Fact is: Jimi’s just a jealous prick.
He takes another swig from his bottomless flask and gets up and kicks his skateboard down, does a slow circle around the playground while I watch. He comes back and pulls out a cigarette. Him lighting the cigarette with a Zippo is the same as him doing everything, anything, else. It’s an act. A pose for a reaction. It’s as though Jimi can see photographers camped out in the trees around the schoolyard. This is for them as much as for me.
“I wonder what she’ll learn about you, Ade. What secrets she’ll uncover.”
I say, “There’s not much.”
Jimi gives a brash laugh. “Oh, I’m sure there’s plenty. How ’bout we find out?”
ELEVEN
First of all, I’m stressing about the car being stolen.
There is no way that Jimi can afford this vehicle.
“It’s a sixty-nine Dodge Dart Swinger,” he says, grinning in the rearview. “Been customed with a hopped-up 340 and a Pertronix Ignitor and a, uh…”
Jimi’s flailing. In the mirror, I can see the act fade.
“Anyway,” he says, staring me down, “it’s freaking fast.”
And then there’s the fact that Jimi is driving sixty down Monaco, weaving in and out of traffic, tossing cigarette butts out the windows, talking on his cell, making faces at me, and grabbing Vauxhall’s thigh so tight the marks of his fingers are still there in the skin of her.
Just past Eighth Avenue, Jimi tells me that where we’re going is secret. He tells me that a guy like me, a guy used to doing crazy things, should have no problem with. He says, “I think when you see it, you’re going to just drop a load in your pants.”
Vauxhall just turns to me and smiles. She asks, “Did you hit your head again? Looks fresh.”

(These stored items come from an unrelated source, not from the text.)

(** Whatever the services answer, a user's proxy sends what is asked in that user's own name, under the
    deployment's bearer; GET from a handler that only reads; a key's limits only when each is uncapped or
    a whole number inside its rails, an alias only with every field given, a waterfall only for a named
    organization; a usage query only for the organization the access gate let the user into. It always
    answers, a success only when the backend agreed, a refusal as it came; and the shared catalog's cache
    is dropped after a new model, and only then. *)
Theorem user_proxies_licensed env query reads gated busts p :
  user_handler env query reads gated busts p ->
  spec (user_licensed env gated reads) (user_outcome busts) [] (cached (extended_reads catalog_effects) p).
Proof.
  intros Hp. apply cached_user. destruct Hp.
  3: by apply (usage_daily_spec _ _ _ _ ident).
  3: by apply models_POST_spec.
  all: lazymatch goal with |- spec _ _ _ ?p => let f := head_of p in unfold f end.
  all: apply user_guarded; pose proof (ungated_ready None eq_refl) as Hr; unfold passed.
  2: { unfold body_or_null, request_json, on_tenant. exec_cbn. eapply user_body_then; [exact Hr|]. clear Hr. intros x Hr. exec_cbn.
       destruct (match x with inr b => b | inl _ => JNull end); try by eapply (attempted_refuse _ _ _ 400).
       all: repeat user_step Hr; delivered_by ltac:(user_allowed_by ltac:(intros _ _; by eapply parsed_limits)). }
  all: repeat user_step Hr.
  all: delivered_by ltac:(user_allowed_by ltac:(first
    [ by intros _ _; eapply parsed_limits
    | intros _; split; [by eexists|]; intros k v' Hk; simpl in Hk; repeat case_decide; by simplify_eq
    | intros _ _; eexists _, _; split; [reflexivity|]; by eapply present_truthy ])).
Qed.

(** The rails: whole numbers, zero dollars allowed and zero requests not, [null] for no limit. *)
Example rails :
  map (fun x => boundedInt (Some (JNum x)) RPM_MIN RPM_MAX) [0; 1; 1.5; 100000; 100001]%float =
    [None; Some (JNum 1%float); None; Some (JNum 100000%float); None] /\
  boundedInt (Some (JNum 0%float)) CAP_MIN CAP_MAX = Some (JNum 0%float) /\
  boundedInt None TPM_MIN TPM_MAX = Some JNull /\ boundedInt (Some (JStr "5")) TPM_MIN TPM_MAX = None.
Proof. vm_compute. repeat split. Qed.
(* ===== verification/GatewayUsage.v ===== *)
(** * The Overview's usage rollups (lib/gateway-usage.ts)

    Periods of UTC days, sums of a metric over the rows of a period, the zero-filled daily series,
    the per-model stacks whose "Other" band is the residual against the daily totals, the top
    groups and the activity statistics. Days are the strings of [JsDate]; amounts are integers
    (spend in micro-dollars). *)

From S2P Require Import Prelude JsMap JsString JsSort JsDate JsNumber.
From Stdlib Require Import PrimFloat Sorting.Sorted.
From stdpp Require Import list sorting.

#[local] Open Scope Z_scope.

(** ** Data *)

Record UsageMetricRow := MetricRow {
  requests : Z;
  input_tokens : Z;
  output_tokens : Z;
  spend_micro_usd : Z
}.

Record GatewayUsageRow := UsageRow {
  metrics :> UsageMetricRow;
  day : option string;
  user_id : option string;
  alias : option string
}.

Inductive UsageMetric := Spend | Tokens | Requests.

Inductive UsagePeriod := Today | P7d | P30d | P1y | AllTime.

#[export] Instance UsagePeriod_eq_dec : EqDecision UsagePeriod.
Proof. solve_decision. Defined.

#[export] Instance UsageMetricRow_eq_dec : EqDecision UsageMetricRow.
Proof. solve_decision. Defined.

(** [from] is null for an unbounded history. *)
Record DayRange := Range { from : option string; to : string }.

(** ** Days and periods *)

(** [addDays]; [None] when the day string is not a date ([toISOString] throws a RangeError). *)
Definition addDays (day : string) (delta : Z) : option string :=
  match parse_day day with
  | Some d =>
      let c := civil_of_day d in
      Some (day_string (make_day (cy c) (cm c) (cd c + delta)))
  | None => None
  end.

I just shrug. “Force of habit.”
Sitting behind her in this speeding death trap, I can’t describe how good I feel. The air is warm and it’s rushing in the windows and it’s blowing Vauxhall’s long hair as though she were blow-drying it herself. The smell of her hair, something citrus and something almost chocolate, has me twitching like too much caffeine. The smell of berries in lemonade. Of freshly cut cucumber.
Her past is her past. Even if it was last night.
Right here, right now, she’s mine.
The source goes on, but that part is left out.